IEDA
Project Information
A mechanistic study of bio-physical interaction and air-sea carbon transfer in the Southern Ocean
Start Date:
2018-05-01
End Date:
2022-04-30
Description/Abstract
The Southern Ocean serves as the planet's major uptake region for the oceanic uptake of increasing levels of atmospheric carbon dioxide (CO2). The current generation of coupled climate models (atmosphere-ocean-land) are used to make future climate projections, but are known to exhibit significant biases in observed ocean carbon uptake. These numerical models are known to lack the resolution (space and time) to adequately represent many of the mesoscale processes and features known to effect important roles in air-sea exchange. To account for the ocean mesoscale (10km - 100km) phenomena, such as jets, fronts, meanders and eddies known to be crucial for bio-physical interactions of CO2 fluxes, this project will progressively increase model resolution from coarse to finer grid spacing, furthering our understanding of mesoscale processes.
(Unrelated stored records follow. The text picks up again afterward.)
(* ===== verification/Path.v ===== *)
(** * Paths

    Models include/pstore/support/path.hpp and lib/support/path.cpp: joining paths and taking them
    apart, by the rules of POSIX and by those of Windows, with drive letters and UNC names. *)

From S2P Require Import Prelude Chars.

Definition slash : Z := 47.
Definition backslash : Z := 92.
Definition colon : Z := 58.

(** [starts_with] and [ends_with] *)
Definition starts_with (s : list Z) (c : Z) : bool := match s with [] => false | x :: _ => x =? c end.
Definition ends_with (s : list Z) (c : Z) : bool := match list.last s with None => false | Some x => x =? c end.

(** [std::string::find] from a position, and [find_last_of] *)
Fixpoint find_from (c : Z) (s : list Z) (pos : nat) : option nat :=
  match s with
  | [] => None
  | x :: s =>
      match pos with
      | S pos => S <$> find_from c s pos
      | O => if x =? c then Some 0%nat else S <$> find_from c s 0
      end
  end.
Fixpoint find_last (p : Z -> bool) (s : list Z) : option nat :=
  match s with
  | [] => None
  | x :: s => match find_last p s with Some i => Some (S i) | None => if p x then Some 0%nat else None end
  end.

(** What follows the last character of a kind begins here. *)
Definition after_last (p : Z -> bool) (s : list Z) : nat := match find_last p s with None => 0 | Some pos => S pos end.

Definition posix_split_drive (p : list Z) : list Z * list Z := ([], p).

Definition posix_join_step (path b : list Z) : list Z :=
  if starts_with b slash then b
  else match path with
       | [] => path ++ b
       | _ => if ends_with path slash then path ++ b else path ++ [slash] ++ b
       end.
Definition posix_join (a : list Z) (p : list (list Z)) : list Z := foldl posix_join_step a p.

Definition is_sep (c : Z) : bool := c =? slash.
Definition posix_dir_name (path : list Z) : list Z := take (after_last is_sep path) path.
Definition posix_base_name (path : list Z) : list Z := drop (after_last is_sep path) path.

Definition is_path_sep (c : Z) : bool := (c =? slash) || (c =? backslash).

Definition normalize (c : Z) : Z := if c =? backslash then slash else c.

Definition win32_split_drive (path : list Z) : list Z * list Z :=
  if (length path <=? 1)%nat then ([], path)
  else
    let normp := normalize <$> path in
    match normp with
    | c0 :: c1 :: rest =>
        if (c0 =? slash) && (c1 =? slash) && (match rest with c2 :: _ :: _ => negb (c2 =? slash) | _ => false end) then
          (* a UNC path *)
          match find_from slash normp 2 with
          | None => ([], path)
          | Some index =>
              match find_from slash normp (index + 1) with
              | Some index2 =>
                  if (index2 =? index + 1)%nat then ([], path) else (take index2 path, drop index2 path)
              | None => (take (length path) path, drop (length path) path)
              end
          end
        else if c1 =? colon then (take 2 path, drop 2 path)
        else ([], path)
    | _ => ([], path)
    end.

(** [length () == 2 && [1] == ':'] *)
Definition is_drive_letter (d : list Z) : bool := match d with [_; c] => c =? colon | _ => false end.
Definition front_is_sep (s : list Z) : bool := match s with [] => false | c :: _ => is_path_sep c end.
Definition back_is_sep (s : list Z) : bool := match list.last s with None => false | Some c => is_path_sep c end.

(** A turn of the loop of [join] *)
Definition win32_join_step (result : list Z * list Z) (p : list Z) : outcome (list Z * list Z) :=
  let '(result_drive, result_path) := result in
  let '(p_drive, p_path) := win32_split_drive p in
  if front_is_sep p_path then
    (* The second path is absolute *)
    let result_drive := if negb (bool_decide (p_drive = [])) || bool_decide (result_drive = []) then p_drive else result_drive in
    Ok (result_drive, p_path)
  else
    let relative result_drive :=
      let sep := if negb (bool_decide (result_path = [])) && negb (back_is_sep result_path) then [backslash] else [] in
      Ok (result_drive, result_path ++ sep ++ p_path) in
    if negb (bool_decide (p_drive = [])) && negb (bool_decide (p_drive = result_drive)) then
      _ <-? oassert (is_drive_letter p_drive) ;;
      _ <-? oassert (bool_decide (result_drive = []) || is_drive_letter result_drive) ;;
      if bool_decide (result_drive = []) || negb (tolower (hd 0 p_drive) =? tolower (hd 0 result_drive)) then
        Ok (p_drive, p_path) (* Different drives so ignore the first path entirely *)
      else relative p_drive (* Same drive in different case *)
    else relative result_drive.

Fixpoint win32_join_loop (result : list Z * list Z) (paths : list (list Z)) : outcome (list Z * list Z) :=
  match paths with
  | [] => Ok result
  | p :: paths => r <-? win32_join_step result p ;; win32_join_loop r paths
  end.

Definition win32_join (path : list Z) (paths : list (list Z)) : outcome (list Z) :=
  r <-? win32_join_loop (win32_split_drive path) paths ;;
  let '(result_drive, result_path) := r in
  if negb (bool_decide (result_path = [])) && negb (front_is_sep result_path) &&
     negb (bool_decide (result_drive = [])) && negb (ends_with result_drive colon)
  then Ok (result_drive ++ [backslash] ++ result_path)
  else Ok (result_drive ++ result_path).

Definition win32_dir_name (src_path : list Z) : outcome (list Z) :=
  let '(drive, p) := win32_split_drive src_path in
  win32_join drive [take (after_last is_path_sep p) p].
Definition win32_base_name (path : list Z) : list Z :=
  let '(_, p) := win32_split_drive path in drop (after_last is_path_sep p) p.

(** ** Finding characters *)

Lemma find_last_None p s : find_last p s = None <-> Forall (fun c => p c = false) s.
Proof.
  induction s as [|x s IH]; cbn [find_last]; [done|]. rewrite Forall_cons. destruct (find_last p s).
  - split; [done|]. intros [_ Hs]. by apply IH in Hs.
  - destruct (p x); [by split; [|intros []]|]. split; [|done]. intros _. by split; [|apply IH].
Qed.

(** The last character of a kind divides a string. *)
Lemma find_last_Some p s i : find_last p s = Some i ->
  exists l c r, s = l ++ c :: r /\ length l = i /\ p c = true /\ Forall (fun c => p c = false) r.
Proof.
  revert i. induction s as [|x s IH]; intros i; cbn [find_last]; [done|].
  destruct (find_last p s) as [j|] eqn:E.
  - intros [= <-]. destruct (IH j eq_refl) as (l & c & r & -> & Hl & Hc & Hr). exists (x :: l), c, r.
    cbn. auto.
  - apply find_last_None in E. destruct (p x) eqn:Hx; [|done]. intros [= <-]. by exists [], x, s.
Qed.

Lemma after_last_spec p s : let k := after_last p s in
  (k <= length s)%nat /\ Forall (fun c => p c = false) (drop k s) /\
  (take k s = [] \/ exists l c, take k s = l ++ [c] /\ p c = true).
Proof.
  unfold after_last. destruct (find_last p s) as [i|] eqn:E.
  - apply find_last_Some in E as (l & c & r & -> & <- & Hc & Hr).
    rewrite length_app. cbn [length]. split; [lia|].
    replace (l ++ c :: r) with ((l ++ [c]) ++ r) by (by rewrite <- app_assoc).
    rewrite drop_app_length', take_app_length' by (rewrite length_app; cbn; lia).
    split; [done|]. right. eauto.
  - apply find_last_None in E. split; [lia|]. by split; [|left].
Qed.

(** ** POSIX *)

(** A path is its directory followed by its base name, which has no slash, and joining the two
    gives the path again. *)
Lemma posix_split path :
  posix_dir_name path ++ posix_base_name path = path /\ Forall (fun c => c <> slash) (posix_base_name path) /\
  (posix_dir_name path = [] \/ ends_with (posix_dir_name path) slash = true) /\
  posix_join (posix_dir_name path) [posix_base_name path] = path.
Proof.
  pose proof (after_last_spec is_sep path) as (Hk & Hr & Hd). unfold posix_dir_name, posix_base_name.
  set (k := after_last is_sep path) in *. pose proof (take_drop k path) as Htd.
  assert (Forall (fun c => c <> slash) (drop k path)) as Hns.
  { eapply Forall_impl; [done|]. cbn. intros c Hc. by apply Z.eqb_neq. }
  assert (take k path = [] \/ ends_with (take k path) slash = true) as Hd'.
  { destruct Hd as [->|(l & c & -> & Hc)]; [by left|right]. unfold ends_with. by rewrite last_snoc. }
  split_and!; [done|done|done|]. unfold posix_join. cbn [foldl]. unfold posix_join_step.
  assert (starts_with (drop k path) slash = false) as ->.
  { destruct (drop k path) as [|c r]; [done|]. cbn. apply Forall_cons in Hns as [Hc _]. by apply Z.eqb_neq. }
  destruct Hd' as [Hd'|Hd']; [rewrite Hd' in Htd |- *; exact Htd|].
  rewrite Hd'. by case_match.
Qed.

(** An absolute path replaces what precedes it. *)
Lemma posix_join_absolute a ps b : starts_with b slash = true -> posix_join a (ps ++ [b]) = b.
Proof. intros Hb. unfold posix_join. rewrite foldl_app. cbn [foldl]. unfold posix_join_step. by rewrite Hb. Qed.

(** Relative paths are joined with one slash. *)
Lemma posix_join_relative a b : a <> [] -> ends_with a slash = false -> starts_with b slash = false ->
  posix_join a [b] = a ++ [slash] ++ b.
Proof. intros Ha He Hb. unfold posix_join. cbn [foldl]. unfold posix_join_step. rewrite Hb, He. by destruct a. Qed.

(** ** Windows *)

(** A path is its drive followed by the rest. *)
Lemma win32_split_drive_ok path : let '(d, p) := win32_split_drive path in d ++ p = path.
Proof.
  destruct (win32_split_drive path) as [d p] eqn:E. unfold win32_split_drive in E.
  repeat case_match; simplify_eq; by rewrite ?take_drop.
Qed.

(** The base name has no separators. *)
Lemma win32_base_name_ok path : Forall (fun c => is_path_sep c = false) (win32_base_name path).
Proof. unfold win32_base_name. destruct (win32_split_drive path) as [d p]. apply after_last_spec. Qed.

(** Joining ends in a failed assertion only where a UNC name without a directory, or anything
    after one, meets another drive. *)
Lemma win32_join_step_ok d r p : 
  (let '(pd, _) := win32_split_drive p in pd = [] \/ is_drive_letter pd = true) ->
  d = [] \/ is_drive_letter d = true ->
  exists d' r', win32_join_step (d, r) p = Ok (d', r') /\ (d' = [] \/ is_drive_letter d' = true).
Proof.
  unfold win32_join_step. destruct (win32_split_drive p) as [pd pp]. intros Hp Hd.
  assert (bool_decide (d = []) || is_drive_letter d = true) as Hd'.
  { destruct Hd as [->|Hd]; [done|]. by rewrite Hd, orb_true_r. }
  destruct (front_is_sep pp).
  - eexists _, _. split; [done|]. by case_match.
  - destruct (bool_decide_reflect (pd = [])) as [->|Hpd]; cbn [negb andb]; [by eexists _, _|].
    destruct Hp as [->|Hp]; [done|]. case_match; [|by eexists _, _]. rewrite Hp, Hd'. cbn [oassert obind].
    case_match; eexists _, _; (split; [done|by right]).
Qed.

Lemma win32_join_ok path paths :
  Forall (fun p => let '(pd, _) := win32_split_drive p in pd = [] \/ is_drive_letter pd = true) (path :: paths) ->
  exists p, win32_join path paths = Ok p.
Proof.
  intros [H0 Hps]%Forall_cons. unfold win32_join. destruct (win32_split_drive path) as [d r].
  assert (exists d' r', win32_join_loop (d, r) paths = Ok (d', r')) as (d' & r' & ->).
  { revert d r H0. induction Hps as [|p ps Hp Hps IH]; intros d r Hd; cbn [win32_join_loop]; [by eexists _, _|].
    destruct (win32_join_step_ok d r p Hp Hd) as (d1 & r1 & -> & Hd1). cbn [obind]. by apply IH. }
  cbn [obind]. case_match; eauto.
Qed.

(** A path c:\a joined with \\h\s fails an assertion. *)
Lemma win32_join_unc_asserts :
  win32_join [99; 58; 92; 97] [[92; 92; 104; 92; 115]] = Throw Assert.
Proof. reflexivity. Qed.

(** The directory of c://x/y/z loses its drive. *)
Lemma win32_dir_name_drops_drive :
  win32_dir_name [99; 58; 47; 47; 120; 47; 121; 47; 122] = Ok [47; 47; 120; 47; 121; 47].
Proof. reflexivity. Qed.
The study will focus on regions of interest, the austral South Pacific, and the Drake Passage. Both regions are to some extent well observed. These two regions are topographically constrained pathways constituent pathways of the Atlantic Circumpolar Current, and exhibit enhanced eddy activity. The numerical output will be compared with observations and a suite of bio-geochemical tracers will be used to examine biophysical interaction processes, occurring at fronts and eddies. The results from the study can provide process and specific metrics and diagnostics to assess and calibrate the global climate carbon models. A Ph.D. and an undergraduate intern will be trained and gain research insight. This award reflects NSF's statutory mission and has been deemed worthy of support through evaluation using the Foundation's intellectual merit and broader impacts review criteria.
Personnel
Person Role
Ito, Takamitsu Investigator and contact
Jersild, Annika Researcher
Funding
Antarctic Ocean and Atmospheric Sciences Award # 1744755
AMD - DIF Record(s)
Data Management Plan
None in the Database
Product Level:
0 (raw data)
Publications
  1. Jersild, A., & Ito, T. (2020). Physical and biological controls of the Drake Passage pCO2 variability. Global Biogeochemical Cycles, 34, e2020GB006644. (doi:10.1029/2020GB006644)
  2. Pham, A. L. D., & Ito, T. (2019). Ligand Binding Strength Explains the Distribution of Iron in the North Atlantic Ocean. Geophysical Research Letters, 46(13), 7500–7508. (doi:10.1029/2019gl083319)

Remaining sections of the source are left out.